Zombie Driver Ultimate Edition review (Xbox One)
Zombie Driver was developed and published by EXOR Studios. It was released June 24, 2014 on Xbox One for $14.99. A copy was provided for review purposes.
Zombies, zombies and more zombies have taken over the games industry; the idea of a zombie apocalypse seems to be quite infectious. Zombie Driver Ultimate Edition feeds on that infectious love of the flesh-consuming creatures and provides a unique zombie experience. Mowing down hordes of zombies using different vehicles, weapons and driving skills is an amazingly solid concept for a game.
Zombie Driver UE is the third iteration of this particular title. Zombie Driver was released for the PC in 2009 and Zombie Driver HD was later released for Xbox 360. The Ultimate Edition includes all of the DLC that was ever released for the other platforms, contains nearly double the zombies per horde and has updated the graphics with a 1080p 60 frames-per-second overhaul. The Xbox 360 version was taken off the marketplace due to the liquidation of its original publisher, despite selling half a million copies. So how does this latest version fare?
Here’s what we liked:
Pick up and play – There is certainly something to be said for simplicity in game design. It allows for ease of access. Zombie Driver isn’t meant to be a trial of finger dexterity, nor a game of deep strategic thought. It is a game that suits its title perfectly: you drive around running over zombies, using the occasional weapon. It provides enjoyment for a player of any skill level, which is an accomplishment in itself. Missions are not complicated and generally consist of picking up civilians after clearing out a horde of zombies.

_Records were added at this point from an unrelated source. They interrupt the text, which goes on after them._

Lemma move_stack_below p fr pre l ab k :
  k = - Z.of_nat (length pre) ->
  move_stack (mk_cvm p fr (pre ++ l) ab) k = Some (mk_cvm p fr l (rev pre ++ ab)).
Proof.
  intros ->. unfold move_stack. simpl. destruct (Z.ltb_spec (- Z.of_nat (length pre)) 0).
  - rewrite Z.opp_involutive, Nat2Z.id.
    rewrite (proj2 (Nat.leb_le _ _)) by (rewrite length_app; lia).
    by rewrite drop_app_length, take_app_length.
  - destruct pre; simpl in *; [done|lia].
Qed.

Lemma move_stack_above p fr l news ab k :
  k = Z.of_nat (length news) ->
  move_stack (mk_cvm p fr l (news ++ ab)) k = Some (mk_cvm p fr (rev news ++ l) ab).
Proof.
  intros ->. unfold move_stack. simpl. rewrite (proj2 (Z.ltb_ge _ _)) by lia.
  rewrite Nat2Z.id, (proj2 (Nat.leb_le _ _)) by (rewrite length_app; lia).
  by rewrite drop_app_length, take_app_length.
Qed.

(** ** Running code *)

(** The bytes [bs] lie at [p]. *)
Definition code_at (c : list Z) (p : Z) (bs : list Z) : Prop :=
  exists c1 c2, c = c1 ++ bs ++ c2 /\ p = Z.of_nat (length c1).

Lemma code_at_app c p bs1 bs2 :
  code_at c p (bs1 ++ bs2) ->
  code_at c p bs1 /\ code_at c (p + Z.of_nat (length bs1)) bs2.
Proof.
  intros (c1 & c2 & -> & ->). split.
  - exists c1, (bs2 ++ c2). by rewrite <-app_assoc.
  - exists (c1 ++ bs1), c2. rewrite <-!app_assoc, length_app. split; [done|lia].
Qed.

Lemma pc_at_code c p bs i b :
  code_at c p bs -> bs !! i = Some b -> pc_at c p (Z.of_nat i) = Some b.
Proof.
  intros (c1 & c2 & -> & ->) Hi. unfold pc_at. rewrite (proj2 (Z.leb_le _ _)) by lia.
  replace (Z.to_nat _) with (length c1 + i)%nat by lia.
  rewrite lookup_app_r by lia. replace (_ + _ - _)%nat with i by lia.
  by apply lookup_app_l_Some.
Qed.

(** [bs] starts with the opcode (and prefix) of the handler [h]. *)
Definition dispatch (h : handler) (bs : list Z) : Prop :=
  forall c st, code_at c (pc st) bs -> step c st = h c st.

Lemma dispatch_main h op bs : main_handler op = Some h -> dispatch h (op :: bs).
Proof.
  intros Hh c st Hc. unfold step. rewrite (pc_at_code _ _ _ 0 op Hc eq_refl : pc_at c (pc st) 0 = Some op).
  cbn [mbind option_bind]. by rewrite Hh.
Qed.

Lemma dispatch_prefix h op bs :
  find_handler op prefix_table = Some h -> dispatch h (COP_PREFIX :: op :: bs).
Proof.
  intros Hh c st Hc. rewrite (dispatch_main prefix_handler COP_PREFIX _ eq_refl c st Hc).
  unfold prefix_handler, CVM_ARG_SUB_OPCODE.
  rewrite (pc_at_code _ _ _ 1 op Hc eq_refl : pc_at c (pc st) 1 = Some op).
  cbn [mbind option_bind]. by rewrite Hh.
Qed.

Lemma run_app n m c st st' : run n c st = Some (Next st') -> run (n + m) c st = run m c st'.
Proof.
  revert st; induction n as [|n IH]; simpl; intros st H; [by injection H as ->|].
  destruct (step c st) as [[st1|]|]; try done. by apply IH.
Qed.

Definition performs (bs : list Z) (pre : list cell) (r : exn + list cell) : Prop :=
  forall c st ws l,
    code_at c (pc st) bs -> below st = ws ++ l -> holds pre ws ->
    match r with
    | inr post =>
      cells_size post <= cells_size pre + Z.of_nat (length (above st)) ->
      exists n ws' ab',
        run n c st = Some (Next (mk_cvm (pc st + Z.of_nat (length bs)) (frame st) (ws' ++ l) ab')) /\
        holds post ws' /\ (length ws' + length ab' = length ws + length (above st))%nat
    | inl e => exists n st', run n c st = Some (Throw e st')
    end.

Lemma performs_nil pre : performs [] pre (inr pre).
Proof.
  intros c [p fr bl ab] ws l _ Hb Hw _. simpl in *. subst bl. exists 0%nat, ws, ab.
  split; [|done]. simpl. by rewrite Z.add_0_r.
Qed.

Definition result_size (pre : list cell) (r : exn + list cell) : Z :=
  match r with inr post => cells_size post | inl _ => cells_size pre end.

Lemma performs_seq bs1 bs2 pre mid r :
  performs bs1 pre (inr mid) -> performs bs2 mid r ->
  cells_size mid <= Z.max (cells_size pre) (result_size pre r) ->
  performs (bs1 ++ bs2) pre r.
Proof.
  intros H1 H2 Hs c st ws l [Hc1 Hc2]%code_at_app Hb Hw.
  specialize (H1 c st ws l Hc1 Hb Hw).
  assert (forall (Hroom : result_size pre r <= cells_size pre + Z.of_nat (length (above st))),
    exists n ws' ab',
      run n c st = Some (Next (mk_cvm (pc st + Z.of_nat (length bs1)) (frame st) (ws' ++ l) ab')) /\
      holds mid ws' /\ (length ws' + length ab' = length ws + length (above st))%nat) as Hmid.
  { intros. apply H1. pose proof (holds_length _ _ Hw). lia. }
  destruct r as [e|post]; simpl in *; [|intros Hroom].
  - destruct Hmid as (n & ws' & ab' & Hn & Hw' & Hl); [lia|].
    destruct (H2 c (mk_cvm (pc st + Z.of_nat (length bs1)) (frame st) (ws' ++ l) ab') ws' l Hc2 eq_refl Hw') as (m & st' & Hm).
    exists (n + m)%nat, st'. by rewrite (run_app _ _ _ _ _ Hn).
  - destruct Hmid as (n & ws' & ab' & Hn & Hw' & Hl); [lia|].
    destruct (H2 c (mk_cvm (pc st + Z.of_nat (length bs1)) (frame st) (ws' ++ l) ab') ws' l Hc2 eq_refl Hw') as (m & ws2 & ab2 & Hm & Hw2 & Hl2).
    { pose proof (holds_length _ _ Hw). pose proof (holds_length _ _ Hw'). simpl. lia. }
    simpl in *. exists (n + m)%nat, ws2, ab2. rewrite (run_app _ _ _ _ _ Hn), Hm.
    rewrite length_app, Nat2Z.inj_add, Z.add_assoc.
    split; [done|]. split; [done|lia].
Qed.

Lemma performs_raise bs1 bs2 pre e : performs bs1 pre (inl e) -> performs (bs1 ++ bs2) pre (inl e).
Proof. intros H1 c st ws l [Hc1 _]%code_at_app. by apply H1. Qed.

(** The cells below [pre] stay. *)
Definition on_rest (rest : list cell) (r : exn + list cell) : exn + list cell :=
  match r with inr post => inr (post ++ rest) | inl e => inl e end.

Lemma performs_frame bs pre rest r :
  performs bs pre r -> performs bs (pre ++ rest) (on_rest rest r).
Proof.
  intros H c st ws l Hc Hb (ws1 & ws2 & -> & Hw1 & Hw2)%holds_app.
  rewrite <-app_assoc in Hb. specialize (H c st ws1 (ws2 ++ l) Hc Hb Hw1).
  destruct r as [e|post]; simpl; [done|].
  rewrite !cells_size_app. intros Hroom.
  destruct H as (n & ws' & ab' & Hn & Hw' & Hl); [lia|].
  exists n, (ws' ++ ws2), ab'. rewrite <-app_assoc. split; [done|].
  split; [apply holds_app; by exists ws', ws2|]. rewrite !length_app. lia.
Qed.

(** ** One instruction *)

(** Two results of an instruction are the same up to the machine state that
    an exception leaves behind. *)
Definition same_result (o o' : option outcome) : Prop :=
  match o' with
  | Some (Throw e _) => exists st, o = Some (Throw e st)
  | _ => o = o'
  end.

Lemma performs_step h bs pre r :
  dispatch h bs ->
  (forall c p fr ws l ab,
    code_at c p bs -> holds pre ws ->
    match r with
    | inr post =>
      cells_size post <= cells_size pre + Z.of_nat (length ab) ->
      exists ws' ab',
        h c (mk_cvm p fr (ws ++ l) ab) =
          Some (Next (mk_cvm (p + Z.of_nat (length bs)) fr (ws' ++ l) ab')) /\
        holds post ws' /\ (length ws' + length ab' = length ws + length ab)%nat
    | inl e => exists st', h c (mk_cvm p fr (ws ++ l) ab) = Some (Throw e st')
    end) ->
  performs bs pre r.
Proof.
  intros Hd Hh c [p fr bl ab] ws l Hc Hb Hw. simpl in *. subst bl.
  specialize (Hh c p fr ws l ab Hc Hw).
  destruct r as [e|post]; [|intros Hroom].
  - destruct Hh as (st' & E). exists 1%nat, st'. simpl. rewrite (Hd c (mk_cvm p fr (ws ++ l) ab) Hc), E. done.
  - destruct (Hh Hroom) as (ws' & ab' & E & Hr). exists 1%nat, ws', ab'. split; [|done].
    simpl. rewrite (Hd c (mk_cvm p fr (ws ++ l) ab) Hc), E. done.
Qed.

(** An instruction on two operands: it leaves [v] in place of them, or raises. *)
Lemma performs_binary h bs w1 w2 a b (r : exn + Z) :
  dispatch h bs ->
  (forall c st,
    read w1 true st (- (words_of w1 + words_of w2)) = Some a ->
    read w2 true st (- words_of w2) = Some b ->
    wrap w1 a = a -> wrap w2 b = b ->
    same_result (h c st)
      match r with
      | inl e => Some (Throw e st)
      | inr v =>
        st ← write w1 st (- (words_of w1 + words_of w2)) v;
        MODIFY_PC_AND_STACK st (Z.of_nat (length bs)) (- words_of w2)
      end) ->
  performs bs [(w2, b); (w1, a)]
    match r with inr v => inr [(w1, wrap w1 v)] | inl e => inl e end.
Proof.
  intros Hd Hform. apply (performs_step h); [done|].
  intros c p fr ws l ab _ (wsb & ws2 & -> & Hb & (wsa & ws3 & -> & Ha & ->)).
  specialize (Hform c (mk_cvm p fr ((wsb ++ wsa ++ []) ++ l) ab)).
  rewrite app_nil_r in *. rewrite <-app_assoc in *.
  pose proof (cell_words_length _ _ _ Ha) as La. pose proof (cell_words_length _ _ _ Hb) as Lb.
  specialize (Hform (read_below w1 true a wsb wsa l p fr ab
    (- (words_of w1 + words_of w2)) Ha ltac:(lia))).
  specialize (Hform (read_top w2 true b wsb (wsa ++ l) p fr ab Hb)).
  specialize (Hform (cell_words_wrap _ _ _ Ha) (cell_words_wrap _ _ _ Hb)). revert Hform.
  destruct r as [e|v]; [done|].
  destruct (write_below w1 a v wsb wsa l p fr ab (- (words_of w1 + words_of w2)))
    as (ws' & Hw' & ->); [done|lia|]. simpl.
  unfold MODIFY_PC_AND_STACK. rewrite (move_stack_below p fr wsb) by lia. simpl. intros ->.
  intros _. exists ws', (rev wsb ++ ab). split; [done|]. split; [by apply holds_single|].
  pose proof (cell_words_length _ _ _ Hw'). rewrite !length_app, length_rev. lia.
Qed.

Lemma move_stack_0 st : move_stack st 0 = Some st.
Proof. by destruct st. Qed.

(** An instruction that replaces its operand, or raises. *)
Lemma performs_unary h bs w a (r : exn + Z) :
  dispatch h bs ->
  (forall c st,
    read w true st (- words_of w) = Some a -> wrap w a = a ->
    same_result (h c st)
      match r with
      | inl e => Some (Throw e st)
      | inr v =>
        st ← write w st (- words_of w) v;
        MODIFY_PC_AND_STACK st (Z.of_nat (length bs)) 0
      end) ->
  performs bs [(w, a)] match r with inr v => inr [(w, wrap w v)] | inl e => inl e end.
Proof.
  intros Hd Hform. apply (performs_step h); [done|].
  intros c p fr ws l ab _ Ha%holds_single.
  specialize (Hform c _ (read_top w true a ws l p fr ab Ha) (cell_words_wrap _ _ _ Ha)).
  revert Hform. destruct r as [e|v]; [done|].
  destruct (write_below w a v [] ws l p fr ab (- words_of w)) as (ws' & Hw' & E); [done|simpl; lia|].
  simpl in E. rewrite E. simpl. unfold MODIFY_PC_AND_STACK. rewrite move_stack_0. simpl. intros -> _.
  exists ws', ab. split; [done|]. split; [by apply holds_single|].
  pose proof (cell_words_length _ _ _ Hw'). pose proof (cell_words_length _ _ _ Ha). lia.
Qed.

(** An instruction that only tests its operand. *)
Lemma performs_test h bs w a (ok : bool) :
  dispatch h bs ->
  (forall c st,
    read w true st (- words_of w) = Some a -> wrap w a = a ->
    same_result (h c st)
      (if ok then MODIFY_PC_AND_STACK st (Z.of_nat (length bs)) 0
       else Some (Throw OverflowException st))) ->
  performs bs [(w, a)] (if ok then inr [(w, a)] else inl OverflowException).
Proof.
  intros Hd Hform. apply (performs_step h); [done|].
  intros c p fr ws l ab _ Ha. pose proof (proj1 (holds_single _ _ _) Ha) as Ha1.
  specialize (Hform c _ (read_top w true a ws l p fr ab Ha1) (cell_words_wrap _ _ _ Ha1)).
  revert Hform. unfold MODIFY_PC_AND_STACK. rewrite move_stack_0. simpl.
  destruct ok; [|done]. intros -> _. by exists ws, ab.
Qed.

(** ** Reads and writes through the other members *)

Lemma uintValue_intValue st k : uintValue st k = (a ← intValue st k; Some (u32 a)).
Proof.
  unfold uintValue, intValue. destruct (word st k); simpl; [|done]. by rewrite u32_i32.
Qed.

Lemma ReadULong_ReadLong st k : ReadULong st k = (a ← ReadLong st k; Some (u64 a)).
Proof.
  unfold ReadLong. destruct (ReadULong st k) as [v|] eqn:E; simpl; [|done]. f_equal.
  rewrite u64_i64. symmetry. apply u64_id. revert E. unfold ReadULong.
  destruct (CVM_WORDS_PER_LONG =? 1); [destruct (word st k)|];
    [intros [= <-]; apply u64_range|done|].
  destruct (word st k) as [lo|]; [|done]. destruct (word st (k + 1)) as [hi|]; [|done].
  simpl. intros [= <-]. rewrite shiftl_mul by lia. change (2 ^ 32) with 0x100000000. width_lia.
Qed.

Lemma write_ext w st k v v' : wrap w v = wrap w v' -> write w st k v = write w st k v'.
Proof.
  destruct w; simpl; intros E; unfold set_intValue, WriteLong, WriteULong.
  - destruct (word st k) as [x|]; simpl; [|done]. f_equal.
    unfold set_low. change (2 ^ 32) with 0x100000000. revert E. width_lia.
  - change (2 ^ 64) with 0x10000000000000000. destruct (CVM_WORDS_PER_LONG =? 1).
    + destruct (word st k) as [x|]; simpl; [|done]. unfold set_low.
      change (2 ^ 64) with 0x10000000000000000. f_equal. revert E. width_lia.
    + rewrite !shiftr_div by lia. change (2 ^ 32) with 0x100000000.
      replace (u32 v') with (u32 v) by (revert E; width_lia).
      replace (u32 (v' / 0x100000000)) with (u32 (v / 0x100000000)) by (revert E; width_lia).
      done.
Qed.

Lemma set_intValue_defined st k a v :
  intValue st k = Some a -> exists st', set_intValue st k v = Some st'.
Proof.
  unfold intValue, set_intValue. destruct (word st k) as [x|] eqn:E; simpl; [|done]. intros _.
  revert E. unfold word, set_word, list_store. destruct (k <? 0); intros E%lookup_lt_Some.
  all: rewrite (proj2 (Nat.ltb_lt _ _)) by lia; simpl; by eexists.
Qed.

(** ** Comparing an instruction with its form *)

Lemma words_double : CVM_WORDS_PER_LONG + CVM_WORDS_PER_LONG = CVM_WORDS_PER_LONG * 2.
Proof. lia. Qed.

Lemma same_result_refl o : same_result o o.
Proof. destruct o as [[|]|]; simpl; eauto. Qed.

Easy on the eyes – Ultimate Edition looks great and does run at an amazing 60 fps for the most part. The blood trails from the vehicle tracks seem to just grow and grow, never dissipating like they did in previous versions. The effect is a screen filled with bloody tracks, zombie bodies and entrails that continually pile up as you move through an area.
Bloody fun – The top-down perspective in a driving game may seem like an odd choice, but it’s the right one. The game is reminiscent of the first two Grand Theft Auto games — if civilians were zombies and the objective was to run over as many as possible. Blood is everywhere, as are corpses and zombies, and with all the action going on it’s easy to get caught up just running over zombies and forgetting about mission objectives. The Slaughter game type offers exactly this experience, running over wave after wave of increasingly powerful zombies grants new weapons and upgrades to survive longer. This was the game type that delivered the most fun overall.
Here’s what we didn’t like:
Cure for the race – The “Blood Race” mode is the least appealing of the three available game types. Unfortunately, it delivers a sort of rushed-through race with very few track boundaries. Races feel more like a short run through the environment with some AI vehicles loosely following. There are plenty of things that could have been improved from AI pathing to the addition of checkpoints. The result is a mode that feels as though it was quickly thrown together.
Braaaains – AI in Zombie Driver is lacking in multiple aspects, and the problem is exacerbated by this being a racing game. During the campaign mode it’s noticeable that the zombies are entirely brainless and gravitate to your vehicle based on distance. The bosses aren’t much better and for the most part remain stationary. This aspect of the game is multiplied in the Slaughter where the levels are extremely small, and redundancies can be seen on the screen. The Ultimate Edition has more than doubled the amount of zombies on screen, but they still behave in the exact same manor. Unfortunately there is still no multiplayer option, which would have been a nice break from the AI’s lack of ability.
Zombie Humor – The game seems to acknowledge its humor in everything but the story. The campaign feels as though it wants to be serious, so there is very little humor in the briefings, yet the game screams zombie humor from top to bottom. Ridiculous amounts of blood, ludicrous vehicles, absurd weapons and yet the campaign briefs are dry and feel as though they belong in a military strategy game rather than in Zombie Driver. The developers are welcome to interpret their game in any way they like, but XBLA Fans honestly expected more laughs out of the campaign dialogue.
Zombie Driver ultimate Edition is undoubtedly fun and delivers a great simple experience that allows anyone to easily pick it up and feel relatively capable. Owners of the previous games excluded, this latest version contains great value at the $14.99 price point. But there simply isn’t enough new content to justify owning another copy unless you are just a fan of the franchise. Beyond a few minor hangups with the AI and story, Zombie Driver: Ultimate Edition is exceptionally fun. This is the type of title that will allow gamers to pass the controller around, vying for high scores or besting one another’s zombie kill counts.